In some of the term plans, the insurance provider pays the future premiums in the case of permanent or total disability. Consequently, the policyholder’s life insurance cover continues even if s/he is not able to make payment of the premiums.
On the demise of the life assured during the tenure of the policy, the nominee/ beneficiary of the policy receives the total death benefit chosen at the time of commencement. Depending on the type of term insurance plan, the death benefit may stay the same over the whole tenure of the plan (standard term Plan), decrease (decreasing term Plan) or increase (increasing term Plan). The insurers provide various options of payment for the term insurance plan. These include a lump sum payment, lump-sum payment plus an annuity that may be monthly, quarterly or yearly, or simply annuities that are spread over the agreed number of years.
Term insurance plans don't come with any survival or maturity benefits. If one wants maturity benefits, then a TROP (Term Return of Premium) plan is suggested.
Survival benefit is the amount a policyholder receives at the end of a policy term. In case, you survive till the end of your policy and the policy is active, it will take care of your financial needs by offering survival benefits.
With your Life Insurance plan, you may opt for additional coverage or riders like Accidental Death Benefit, Disability rider, Income benefit rider, Critical Illness rider, etc. to give you added protection along with your base policy.
An additional death benefit is paid to your nominee apart from the base policy payout. The nominated beneficiary/ nominee can receive term rider sum assured if you have taken this rider to your base policy.
An additional death benefit is paid to your nominee apart from the base policy payout. The nominated beneficiary/ nominee can receive term rider sum assured if you have taken this rider to your base policy.
There are severe illnesses which disable an individual temporarily or permanently resulting in loss of earnings. The treatment cost of such illnesses is massive due to medical cost inflation. You can choose a critical illness rider to take care of the medical cost involved in such illnesses like Heart attack, Cancer, Paralysis, Coronary artery bypass surgery, Major organ transplant and many more.
As the name suggests, the future premiums are waived off in the events like death or disability of the insured or policyholder as per the policy contract. The policy continues to survive till the end with the waiver of future premiums.
Life Insurance benefits are usually given to the nominee/s as a one-time lump sum, and income benefit rider allows your nominee to receive the policy benefits in installments as a regular income. This rider allows you to regulate the dispersal plan of policy proceeds that suits best for your family in your absence.

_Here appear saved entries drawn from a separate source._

(** The format of the line up to the hash, and what it prints for these ids and
    this file. *)
Definition hash_format : list Z :=
  txt_processor ++ bytes_of "%d" ++ txt_req_id ++ bytes_of "%d" ++ txt_file ++ bytes_of "%s" ++ txt_hash.

Definition line_prefix (id req_id : Z) (file : list Z) : list Z :=
  txt_processor ++ print_int id ++ txt_req_id ++ print_int (s32 req_id) ++ txt_file ++ file ++ txt_hash.

Section processor.
Context {H C W F : Type} `{!Blake3 H, !IoUring W, !Ngtcp2 C, !Host W, !Net C W, !Malloc W, !Eventfd F}.
Context (fuel : nat).
Local Abbreviation P := (processor H C W F).

(** [snprintf] returns the untruncated length, so the digits that follow are
    written at that index of the 512-byte array; with the terminator of the
    last [snprintf] everything must fit. The result of [write] decides only
    whether an error is logged: a short write is not repeated. *)
Definition processor_print_hash (w : processor_iou_req H) (hash : list Z) : M P unit :=
  id ← gets (fun p : P => p_id p);
  str ← read_str (pr_data w);
  file ← of_option OutOfBounds (c_string str);
  hex ← of_option OutOfBounds (hex_bytes hash);
  let prefix := line_prefix id (pr_id w) file in
  if OUTPUT_MAX_SIZE <? Z.of_nat (length prefix + length hex + length txt_end + 1)
  then undef OutOfBounds
  else emit (EWrite (prefix ++ hex ++ txt_end)).

(** The container of a request: [req->data] must be the processor and
    [req->data2] a container. *)
Definition container (q : ev_io_req) : M P nat :=
  match data q, data2 q with
  | Some PProcessor, Some (PIouReq i) => mret i
  | None, _ | _, None => undef NullDeref
  | _, _ => undef BadPointer
  end.

(** The buffers are freed; the output has no buffer of its own to flush. No code
    calls it, and a second call, which would free them twice, is not told from
    the first. *)
Definition processor_free : M P unit := modify (fun p : P => upd_p_buffers [] p).

Definition processor_submit_poll_reqs : M P unit := submit RQueuePoll;; mret tt.

(** [hasher_update(&wreq->hasher, n, (void * )addr)]. *)
Definition update_hash (i : nat) (n : Z) (a : word64) : M P unit :=
  match a with
  | WPtr (PBuffer k) =>
      bufs ← gets (fun p : P => p_buffers p);
      buf ← of_option BadPointer (bufs !! k);
      in_hasher i (hasher_update n buf)
  | _ => undef BadPointer
  end.

(** The code from the label [free] of [on_file_read]. *)
Definition release_file (r : req_ptr) (i : nat) : M P unit :=
  w ← iou_get i;
  free_str (pr_data w);;
  iou_put i (set_pr_data w None 0);;
  q ← req_get r;
  in_slab (processor_free_req q);;
  emit (EClose (fd q)).

Definition set_off (q : ev_io_req) (o : word64) : ev_io_req :=
  {| opcode := opcode q; off := o; addr := addr q; fd := fd q; len := len q; flags := flags q;
     result := result q; result_flags := result_flags q; data := data q; data2 := data2 q;
     callback := callback q |}.

Definition on_file_read (r : req_ptr) : M P unit :=
  q ← req_get r;
  i ← container q;
  if result q <? 0 then release_file r i
  else
    update_hash i (result q) (addr q);;
    if result q =? 0 then
      hash ← in_hasher i (hasher_finalize HASH_LEN);
      w ← iou_get i;
      processor_print_hash w hash;;
      str ← read_str (pr_data w);
      in_quic (verifier_verify_hash fuel (u64 (pr_data2 w)) str HASH_LEN hash);;
      release_file r i
    else
      match off q with
      | WInt o =>
          q ← req_get r;
          req_put r (set_off q (WInt (u64 (o + result q))));;
          submit r;;
          mret tt
      | WPtr _ => undef BadPointer
      end.

Definition read_req_of (q : ev_io_req) (buf : nat) : ev_io_req :=
  {| opcode := IORING_OP_READ; off := WInt 0; addr := WPtr (PBuffer buf); fd := result q;
     len := READ_BUF_SIZE; flags := flags q; result := result q; result_flags := result_flags q;
     data := data q; data2 := data2 q; callback := Some on_file_read_cb |}.

Definition on_file_open (r : req_ptr) : M P unit :=
  q ← req_get r;
  i ← container q;
  if result q <? 0 then
    w ← iou_get i;
    free_str (pr_data w);;
    iou_put i (set_pr_data w None 0);;
    q ← req_get r;
    in_slab (processor_free_req q)
  else
    w ← iou_get i;
    req_put r (read_req_of q (pr_buffer w));;
    in_hasher i hasher_init;;
    submit r;;
    mret tt.

(** [strdup] of a [char] array: the copy ends at its first NUL. *)
Definition strdup (buf : list Z) : M P (option nat) := fun p =>
  match c_string buf with
  | None => Undef OutOfBounds
  | Some s =>
      let '(ok, w) := malloc_ok (q_world (p_quic p)) in
      let p := upd_p_quic (set_qworld (p_quic p) w) p in
      let e := p_shared p in
      if ok then
        Ret (Some (e_brk e),
             upd_p_shared (upd_e_brk (S (e_brk e)) (upd_e_heap (<[e_brk e := s ++ [0]]> (e_heap e)) e)) p)
      else Ret (None, p)
  end.

Definition consume (ev : event) : M P (Z * event) := fun p =>
  let e := p_shared p in
  match queue_consume_try ev (e_queue e, e_efd e) with
  | Ret (r, (q, f)) => Ret (r, upd_p_shared (upd_e_queue q (upd_e_efd f e)) p)
  | Exit c => Exit c
  | AssertFailed => AssertFailed
  | Undef u => Undef u
  | OutOfFuel => OutOfFuel
  end.

Definition open_req_of (q : ev_io_req) (a : nat) : ev_io_req :=
  {| opcode := IORING_OP_OPENAT; off := off q; addr := WPtr (PStr a); fd := AT_FDCWD; len := 0;
     flags := O_RDONLY; result := result q; result_flags := result_flags q; data := data q;
     data2 := data2 q; callback := Some on_file_open_cb |}.

(** From "open file" to the submission. *)
Definition open_event (ev : event) : M P unit :=
  i ← in_slab processor_get_req;
  a ← strdup (path ev);
  match a with
  | None => exit_ 1
  | Some a =>
      w ← iou_get i;
      iou_put i (set_pr_data (set_pr_req w (open_req_of (pr_req w) a)) (Some a) (path_len ev));;
      submit (RSlot i);;
      mret tt
  end.

Definition on_queue_event (r : req_ptr) : M P unit :=
  q ← req_get r;
  match data q with
  | Some PProcessor =>
      if result q <? 0 then
        if (result q =? - EBADF) || (result q =? - EINVAL) then exit_ 1
        else processor_submit_poll_reqs
      else
        '(ret, ev) ← consume event_zero;
        (if negb (ret =? 0) && negb (ret =? EAGAIN) then mret tt else open_event ev);;
        if Z.land (result_flags q) IORING_CQE_F_MORE =? 0
        then processor_submit_poll_reqs else mret tt
  | None => undef NullDeref
  | Some _ => undef BadPointer
  end.
(* ===== verification/Examples.v ===== *)
(** * A concrete thread

    Instances of the interfaces to external code and a thread state on which
    the theorems' hypotheses are checked: one container, rings of two entries
    whose submission indices are about to wrap around, the toy hash of Hasher.v
    and the toy connection of Quic.v. *)

From stdpp Require Import base numbers list list_numbers gmap.
From S2P Require Import Prelude CStr Queue Ev Hasher Slab Quic State Verifier Ride Processor.

Open Scope Z_scope.

#[export] Instance toy_uring : IoUring nat := {
  io_uring_setup _ _ w := (3, w);
  mmap_sq _ w := (Some (IouRing 0 0 1 0), w);
  mmap_cq _ w := (Some (IouRing 0 0 1 0, [Cqe (WInt 0) 0 0; Cqe (WInt 0) 0 0]), w);
  mmap_sqes _ w := (Some [sqe_zero; sqe_zero], w);
  io_uring_enter _ _ _ _ w := (0, w);
}.

#[export] Instance toy_net : Net toy_conn nat := {
  getaddrinfo w := (Some 16, w);
  getsockname _ w := (0, w);
  RAND_bytes _ w := (1, w);
  ngtcp2_conn_client_new _ w := ((0, ToyConn 5 0), w);
  SSL_CTX_new w := (true, w);
  ngtcp2_crypto_boringssl_configure_client_context w := (0, w);
  SSL_new w := (true, w);
  SSL_set_alpn_protos _ w := (0, w);
  NGTCP2_ERR_CALLBACK_FAILURE := -502;
}.

#[export] Instance toy_malloc : Malloc nat := { malloc_ok w := (true, w) }.

Definition toy_slab : slab (list Z) :=
  match slab_setup (Hasher []) true 1 with Ret s => s | _ => Slab [] None 0 end.

Definition toy_event : event := {| path := strncpy [47; 116; 47; 97] 128; path_len := 4 |}.

Definition toy_poll : ev_io_req :=
  {| opcode := IORING_OP_POLL_ADD; off := WInt 0; addr := WInt 0; fd := 5; len := 1; flags := 1;
     result := 0; result_flags := 0; data := Some PProcessor; data2 := None;
     callback := Some on_queue_event_cb |}.

(** The thread with [tokens] in its eventfd, and one event queued. *)
Definition toy_thread (tokens : N) : processor (list Z) toy_conn nat N :=
  {| p_id := 3; p_nr_tasks := 1; p_queue_efd := 5; p_slab := toy_slab;
     p_buffers := [replicate (Z.to_nat READ_BUF_SIZE) 0]; p_queue_poll := toy_poll;
     p_loop := EvLoop (IouRing (2 ^ 32 - 1) (2 ^ 32 - 1) 1 0) (IouRing 0 0 1 0)
                 [sqe_zero; sqe_zero] [Cqe (WInt 0) 0 0; Cqe (WInt 0) 0 0] 3;
     p_verifier := upd_v_quic (toy_quic idle_slot 0) (verifier_zero (toy_quic idle_slot 0));
     p_shared := {| e_heap := ∅; e_brk := 0;
                    e_queue := {| events := <[0%nat := toy_event]> (events queue_static); head := 1; tail := 0 |};
                    e_efd := tokens; e_remote_addr := None; e_out := [] |} |}.

Lemma toy_sq_wf n : sq_wf (p_loop (toy_thread n)).
Proof. split; [exact is_mask_1|]. repeat split; vm_compute; congruence. Qed.

(** ** Witnesses for Processor.v *)

Definition toy_named : processor (list Z) toy_conn nat N :=
  let p := toy_thread 0 in
  upd_p_shared (upd_e_heap {[ 0%nat := [47; 97] ++ [0] ]} (p_shared p)) p.
Definition toy_entry : processor_iou_req (list Z) :=
  set_pr_data (slab_entry (Hasher []) 0) (Some 0%nat) 2.

Lemma print_hash_exact_witness :
  exists h, read_hex h = toy_hash /\
    processor_print_hash toy_entry toy_hash toy_named =
    Ret (tt, emitted (EWrite (line_prefix 3 0 [47; 97] ++ h ++ txt_end)) toy_named).
Proof.
  destruct (print_hash_exact toy_entry 0 [47; 97] toy_hash toy_named) as (h & _ & Hr & _ & _ & _ & Hp & _);
    [reflexivity|reflexivity|repeat constructor; lia|vm_compute; repeat constructor; congruence
    |reflexivity|simpl; lia|].
  exists h. split; [exact Hr|exact Hp].
Defined.

Lemma on_queue_event_error_witness :
  let p := upd_p_queue_poll (EvIoReq 6 (WInt 0) (WInt 0) 5 1 1 (-9) 0 (Some PProcessor) None
             (Some on_queue_event_cb)) (toy_thread 0) in
  on_queue_event RQueuePoll p = Exit 1.
Proof.
  intros p. apply (on_queue_event_error p); [reflexivity|reflexivity|exact (toy_sq_wf 0)].
Defined.

(** ** Witnesses for Verifier.v *)

(** The QUIC state of the thread after a flush. *)
Definition toy_flushed : quic toy_conn nat :=
  match verifier_quic_flush 20 (p_quic (toy_thread 0)) with Ret (_, q) => q | _ => toy_quic idle_slot 0 end.

Lemma toy_flush : verifier_quic_flush 20 (p_quic (toy_thread 0)) = Ret (4000000000, toy_flushed).
Proof. vm_compute. reflexivity. Qed.

Lemma flush_egress_arms_timer_witness :
  exists p' e, verifier_flush_egress 20 (toy_thread 0) = Ret (tt, p') /\
    v_expiry (p_verifier p') = (4, 0) /\ sq_pending (p_loop p') = [e] /\
    sqe_opcode e = IORING_OP_TIMEOUT.
Proof.
  destruct (flush_egress_arms_timer 20 (toy_thread 0) toy_flushed 4000000000 toy_flush (toy_sq_wf 0))
    as (p' & e & sec & nsec & H1 & H2 & H3 & H4 & H5 & H6 & H7 & _); [reflexivity|discriminate|].
  exists p', e. split; [exact H1|]. split; [|split; [exact H6|exact H7]]. rewrite H2.
  unfold NGTCP2_SECONDS in *. change (s64 4000000000) with 4000000000 in H3. f_equal; lia.
Defined.

(** The thread with its timer armed. *)
Definition toy_armed : processor (list Z) toy_conn nat N :=
  let p := toy_thread 0 in
  upd_p_verifier (upd_v_timer_req (timer_start_req ev_io_req_zero) (p_verifier p)) p.

Lemma toy_slab_wf : slab_wf toy_slab [0%nat].
Proof.
  destruct (slab_setup_wf (Hasher ([] : list Z)) 1) as (s & Hs & Hwf & Hl); [lia|].
  assert (s = toy_slab) as <- by (unfold toy_slab; rewrite Hs; done). exact Hwf.
Qed.

Lemma flush_egress_update_misses_witness :
  exists p' e, verifier_flush_egress 20 toy_armed = Ret (tt, p') /\
    sq_pending (p_loop p') = [e] /\
    forall r req, sqe_user_data (sqe_of_req r req) <> sqe_addr e.
Proof.
  destruct (reqs (p_slab toy_armed) !! 0%nat) as [w|] eqn:Hw; [|discriminate].
  destruct (flush_egress_update_misses 20 toy_armed toy_flushed 4000000000 0 [] w)
    as (p' & e & H1 & H2 & _ & _ & H3);
    [exact toy_flush|vm_compute; discriminate|exact (toy_sq_wf 0)|reflexivity|reflexivity
    |exact toy_slab_wf|exact Hw|].
  exists p', e. split; [exact H1|]. split; [exact H2|exact H3].
Defined.

(** The connection when no timer is pending. *)
Definition idle_ngtcp2 : Ngtcp2 toy_conn := {|
  NGTCP2_ERR_WRITE_MORE := -240;
  NGTCP2_ERR_CRYPTO := -215;
  ccerr_liberr_code := Z.opp;
  ccerr_tls_alert_code := Z.add 256;
  ngtcp2_conn_writev_stream := fun c _ _ _ _ => (WritevResult 0 (-1) [], c);
  ngtcp2_conn_open_bidi_stream := fun c => ((0, tc_stream c), c);
  ngtcp2_conn_get_expiry2 := fun _ => 2 ^ 64 - 1;
  ngtcp2_conn_handle_expiry := fun c _ => (0, c);
  ngtcp2_conn_read_pkt := fun c _ _ => (0, c);
  ngtcp2_conn_get_tls_alert2 := fun _ => 0;
|}.

Lemma no_expiry_exits_witness :
  verifier_flush_egress (Ngtcp3 := idle_ngtcp2) 20 (toy_thread 0) = Exit 1.
Proof.
  apply (no_expiry_exits (Ngtcp3 := idle_ngtcp2) 20 (toy_thread 0) (toy_quic idle_slot 0)
           (ToyConn 5 0) 1 0 2%nat); try reflexivity; unfold NGTCP2_SECONDS; lia.
Defined.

Disability rider replaces your income for the specified tenure in the event of permanent or temporary total or partial disability due to an accident. The payout varies with the kind of disability occurred and also basis the insurer’s rider conditions. In case of total disability, the payout is the full sum assured whereas, in case of partial disability, the payout is the partial sum assured.
First Process is intimation to the insurance co.